Goals to reach after arriving
One of the first things you will want to do once you are in Canada is to get in touch with a free newcomer service. There are 1 265 services located across Canada, the full list can be found here. Newcomer services are vital in adjusting to life in Canada. They can help you find a job, provide support for English as a secondary language (ESL), find a place to live and schooling for children and adults, and more.
The type of services you can get is divided into two broad categories, direct and indirect. Direct services mainly cover the above-mentioned examples. They inform newcomers on where and how to apply for services. Direct services fall under five categories:
1. Support services that enable clients to access services
These help newcomers find several support services including child care, translation and interpretation, crisis counselling, transportation assistance, and disability assistance.
2. Needs and assets assessment and referrals
These services help find housing accommodations and develop a personalized settlement plan.

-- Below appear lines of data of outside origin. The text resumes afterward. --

(* ===== verification/DecDiv.v ===== *)
(** Division and remainder of decimals: [do_div_mod], [decimal_div] and
    [decimal_mod] of [src/drizzled/type/decimal.cc].

    Algorithm D of Knuth on words of nine digits.  The dividend is copied to an
    array of its own, [tmp1], in which each step takes the next word of the
    quotient off; the divisor is not copied, and not normalized either: only
    the guess of a word of the quotient is made with its first two words
    scaled up.  An assertion that fails gives [None], as an access outside of an
    array does.  The result is not one of the operands. *)

From Stdlib Require Import ZArith Lia ZifyBool List Bool.
From S2P Require Import Prelude Words Decimal.
Import ListNotations.
Local Open Scope Z_scope.
Local Open Scope fail_scope.

(** src/drizzled/type/decimal.cc:2273-2299 do_div_mod

    An operand without its leading zeros: the digits left and the position of
    the first word; [None] inside if the operand is zero. *)
Definition div_operand (from : decimal_t) : option (option (Z * Z)) :=
  let prec := intg from + round_up (frac from) * DIG_PER_DEC1 in
  let i := Z.rem (prec - 1) DIG_PER_DEC1 + 1 in
  let? (prec, p) := skip_zero_words (S (Z.to_nat prec)) (buf from) prec i 0 in
  if prec <=? 0 then Some None
  else
    let? w := rd (buf from) p in
    let? prec := skip_zero_digits 10 w prec (Z.rem (prec - 1) DIG_PER_DEC1) in
    if prec >? 0 then Some (Some (prec, p)) else None.

(** src/drizzled/type/decimal.cc:2360-2363 do_div_mod

    The last word of the divisor that is not zero, going down from [stop2]. *)
Fixpoint last_word (fuel : nat) (b2 : list Z) (start2 stop2 : Z) : option Z :=
  match fuel with
  | O => None
  | S fuel' =>
      let? w := rd b2 stop2 in
      if (w =? 0) && (stop2 >=? start2) then last_word fuel' b2 start2 (stop2 - 1) else Some stop2
  end.

(** src/drizzled/type/decimal.cc:2391-2405 do_div_mod

    The guess, from the carry and the next two words of the dividend and the
    first words of the divisor, the second one if it has two. *)
Definition div_guess (norm_factor norm2 dcarry u0 y b : Z) (c : option Z) : option Z :=
  let x := i64 (u0 + i64 (dcarry * DIG_BASE)) in
  let guess := i64 (i64 (norm_factor * x) + i64 (norm_factor * y) ÷ DIG_BASE) ÷ norm2 in
  let guess := if guess >=? DIG_BASE then DIG_BASE - 1 else guess in
  match c with
  | None => Some guess
  | Some c =>
      let over g := i64 (c * g) >? i64 (i64 (i64 (x - i64 (g * b)) * DIG_BASE) + y) in
      let guess := if over guess then guess - 1 else guess in
      let guess := if over guess then guess - 1 else guess in
      if over guess then None else Some guess
  end.

(** src/drizzled/type/decimal.cc:2407-2419 do_div_mod

    [n] words of the divisor are left. *)
Fixpoint div_sub (n : nat) (guess : Z) (b2 t : list Z) (p1 p2 carry : Z) : option (list Z * Z) :=
  match n with
  | O => Some (t, carry)
  | S n' =>
      let? y := rd b2 (p2 - 1) in
      let x := i64 (guess * y) in
      let hi := i32 (x ÷ DIG_BASE) in
      let lo := i32 (i64 (x - i64 (hi * DIG_BASE))) in
      let? w := rd t p1 in
      let '(w, carry) := sub2 w lo carry in
      let? t := wr t p1 w in
      div_sub n' guess b2 t (p1 - 1) (p2 - 1) (i32 (carry + hi))
  end.

(** src/drizzled/type/decimal.cc:2427-2432 do_div_mod *)
Fixpoint div_add (n : nat) (b2 t : list Z) (p1 p2 carry : Z) : option (list Z) :=
  match n with
  | O => Some t
  | S n' =>
      let? y := rd b2 (p2 - 1) in
      let? w := rd t p1 in
      let '(w, carry) := add w y carry in
      let? t := wr t p1 w in
      div_add n' b2 t (p1 - 1) (p2 - 1) carry
  end.

(** src/drizzled/type/decimal.cc:2386-2434 do_div_mod

    A word of the quotient, and what is left of the dividend.  The divisor is
    the words of [b2] from [start2], [len2] and one of them. *)
Definition div_word (norm_factor norm2 dcarry : Z) (b2 t : list Z) (start1 start2 len2 : Z) : option (Z * list Z) :=
  let? u0 := rd t start1 in
  let? b := rd b2 start2 in
  if (dcarry =? 0) && (u0 <? b) then Some (0, t)
  else
    let? y := rd t (start1 + 1) in
    let? c := if len2 >? 0 then let? c := rd b2 (start2 + 1) in Some (Some c) else Some None in
    let? guess := div_guess norm_factor norm2 dcarry u0 y b c in
    if start1 + len2 <? zlen t then
      let? (t, carry) := div_sub (Z.to_nat (len2 + 1)) guess b2 t (start1 + len2) (start2 + len2 + 1) 0 in
      if dcarry <? carry then
        let? t := div_add (Z.to_nat (len2 + 1)) b2 t (start1 + len2) (start2 + len2 + 1) 0 in
        Some (guess - 1, t)
      else Some (guess, t)
    else None.

(** src/drizzled/type/decimal.cc:2383-2439 do_div_mod

    [n] words of the quotient are left; [out] is the buffer for it, from [p0],
    unless only the remainder is wanted. *)
Fixpoint div_loop (n : nat) (norm_factor norm2 dcarry : Z) (b2 t : list Z) (start1 start2 len2 : Z)
    (out : option (list Z)) (p0 : Z) : option (option (list Z) * list Z * Z * Z) :=
  match n with
  | O => Some (out, t, start1, dcarry)
  | S n' =>
      let? (guess, t) := div_word norm_factor norm2 dcarry b2 t start1 start2 len2 in
      let? out := match out with Some o => let? o := wr o p0 (i32 guess) in Some (Some o) | None => Some None end in
      let? dcarry := rd t start1 in
      div_loop n' norm_factor norm2 dcarry b2 t (start1 + 1) start2 len2 out (p0 + 1)
  end.

(** src/drizzled/type/decimal.cc:2348-2439 do_div_mod

    The division proper: [i] words of the dividend from [p1], and the divisor of
    [prec2] digits from [start2]; [extra] words after the dividend.  The
    quotient and [tmp1] as the loop leaves it. *)
Definition div_run (n : nat) (b1 b2 : list Z) (p1 i extra start2 prec2 : Z) (out : option (list Z)) (p0 : Z)
    : option (option (list Z) * list Z * Z * Z) :=
  let len1 := Z.max (i + extra + 1) 3 in
  if (p1 + i <=? zlen b1) && (0 <=? i) && (i <=? len1) then
    let tmp1 := ztake i (zdrop p1 b1) ++ repeat 0 (Z.to_nat (len1 - i)) in
    let stop2 := start2 + round_up prec2 - 1 in
    let? stop2 := last_word (S (Z.to_nat (round_up prec2))) b2 start2 stop2 in
    let len2 := stop2 - start2 in
    let? b := rd b2 start2 in
    let norm_factor := DIG_BASE ÷ (b + 1) in
    let norm2 := i32 (norm_factor * b) in
    let? norm2 :=
      if len2 >? 0 then let? c := rd b2 (start2 + 1) in Some (i32 (norm2 + i32 (i64 (norm_factor * c) ÷ DIG_BASE)))
      else Some norm2 in
    let? u0 := rd tmp1 0 in
    let '(dcarry, start1) := if u0 <? b then (u0, 1) else (0, 0) in
    div_loop n norm_factor norm2 dcarry b2 tmp1 start1 start2 len2 out p0
  else None.

(** src/drizzled/type/decimal.cc:2493-2494 do_div_mod *)
Fixpoint copy_up (n : nat) (s t : list Z) (p1 p0 : Z) : option (list Z) :=
  match n with
  | O => Some t
  | S n' => let? w := rd s p1 in let? t := wr t p0 w in copy_up n' s t (p1 + 1) (p0 + 1)
  end.

(** src/drizzled/type/decimal.cc:2440-2495 do_div_mod

    The remainder from [tmp1]; [to] has its sign and [frac]. *)
Definition mod_result (to : decimal_t) (tmp1 : list Z) (start1 dcarry e1 intg2 : Z) : option (Z * decimal_t) :=
  let? (tmp1, start1) :=
    if dcarry =? 0 then Some (tmp1, start1) else let? t := wr tmp1 (start1 - 1) dcarry in Some (t, start1 - 1) in
  let intg0 := e1 - start1 in
  let frac0 := round_up (frac to) in
  let finish (to_intg intg0 frac0 stop1 p0 : Z) (b : list Z) :=
    let '(stop1, to_frac, error) :=
      if intg0 + frac0 >? len to then (stop1 - (frac0 + intg0 - len to), (len to - intg0) * DIG_PER_DEC1, E_DEC_TRUNCATED)
      else (stop1, frac to, E_DEC_OK) in
    if p0 + (stop1 - start1) <=? len to then
      let? b := copy_up (Z.to_nat (stop1 - start1)) tmp1 b start1 p0 in
      Some (error, mkDecimal to_intg to_frac (len to) (sign to) b)
    else None in
  if (frac0 =? 0) && (intg0 =? 0) then let? r := set_zero to in Some (E_DEC_OK, r)
  else if intg0 <=? 0 then
    if - intg0 >=? len to then let? r := set_zero to in Some (E_DEC_TRUNCATED, r)
    else
      let? (b, p0) := fill_up (Z.to_nat (- intg0)) 0 (buf to) 0 in
      finish 0 1 (frac0 + intg0) (start1 + frac0) p0 b
  else if intg0 >? len to then Some (E_DEC_OVERFLOW, to)
  else if intg0 <=? round_up intg2 then
    finish (Z.min (intg0 * DIG_PER_DEC1) intg2) intg0 frac0 (start1 + frac0 + intg0) 0 (buf to)
  else None.

(** src/drizzled/type/decimal.cc:2258-2498 do_div_mod

    [modulo]: the remainder is wanted. *)
Definition do_div_mod (from1 from2 to : decimal_t) (modulo : bool) (scale_incr : Z) : option (Z * decimal_t) :=
  let frac1 := round_up (frac from1) * DIG_PER_DEC1 in
  let frac2 := round_up (frac from2) * DIG_PER_DEC1 in
  let? o2 := div_operand from2 in
  match o2 with
  | None => Some (E_DEC_DIV_ZERO, to)
  | Some (prec2, p2) =>
      let? o1 := div_operand from1 in
      match o1 with
      | None => let? r := set_zero to in Some (E_DEC_OK, r)
      | Some (prec1, p1) =>
          let scale_incr := Z.max (scale_incr - (frac1 - frac from1 + frac2 - frac from2)) 0 in
          let? w1 := rd (buf from1) p1 in
          let? w2 := rd (buf from2) p2 in
          let dintg := (prec1 - frac1) - (prec2 - frac2) + Z.b2z (w1 >=? w2) in
          let '(dintg, intg0) := if dintg <? 0 then (dintg ÷ DIG_PER_DEC1, 0) else (dintg, round_up dintg) in
          let run n := div_run n (buf from1) (buf from2) p1 (round_up prec1) (round_up (2 * frac2 + scale_incr + 1)) p2 prec2 in
          if modulo then
            let to := mkDecimal (intg to) (Z.max (frac from1) (frac from2)) (len to) (sign from1) (buf to) in
            let? (_, tmp1, start1, dcarry) := run (Z.to_nat intg0) None 0 in
            mod_result to tmp1 start1 dcarry (round_up (prec1 - frac1)) (intg from2)
          else
            let '(intg0, frac0, error) := fix_intg_frac_error (len to) intg0 (round_up (frac1 + frac2 + scale_incr)) in
            let? (b, p0) := fill_up (Z.to_nat (- dintg)) 0 (buf to) 0 in
            let? (out, _, _, _) := run (Z.to_nat (intg0 + frac0 - p0)) (Some b) p0 in
            match out with
            | Some b =>
                Some (error, mkDecimal (intg0 * DIG_PER_DEC1) (frac0 * DIG_PER_DEC1) (len to) (xorb (sign from1) (sign from2)) b)
            | None => None
            end
      end
  end.

(** src/drizzled/type/decimal.cc:2513-2517 decimal_div *)
Definition decimal_div (from1 from2 to : decimal_t) (scale_incr : Z) : option (Z * decimal_t) :=
  do_div_mod from1 from2 to false scale_incr.

(** src/drizzled/type/decimal.cc:2544-2547 decimal_mod *)
Definition decimal_mod (from1 from2 to : decimal_t) : option (Z * decimal_t) :=
  do_div_mod from1 from2 to true 0.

3. Information and orientation
Information and orientation help newcomers find communities related to them. These typically include port of entry services, dissemination of information products, counselling, and more.
4. Language training
Services that support newcomers in learning the official languages of Canada, English and French.
These services help newcomers develop employment related skills and access the labour market.
If you are fleeing the war in Ukraine, you can apply for temporary accommodation in hotels. The program is only available once per client and with the program ending on March 31, 2023.
Indirect services do not directly help newcomers but the programs that support them. Indirect services can provide additional funding for settlement programs and other support such as service provider training and driving community engagement. These services are important because they set the standard for newcomer services to follow.
For more information, take a look at the settlement program page.
The next thing you will want to do is get a health card. Without one, you won’t be able to access Canada’s health care. For more information check out the Newcomer’s article on health cards. To apply, visit the health system and servicestab on the government website. Health care is managed by province, so it is vital you pick the health card of your province.
You will also want a social insurance number (SIN) to be eligible for work in Canada. Visit the Government of Canada’s page to apply for a SIN number and card.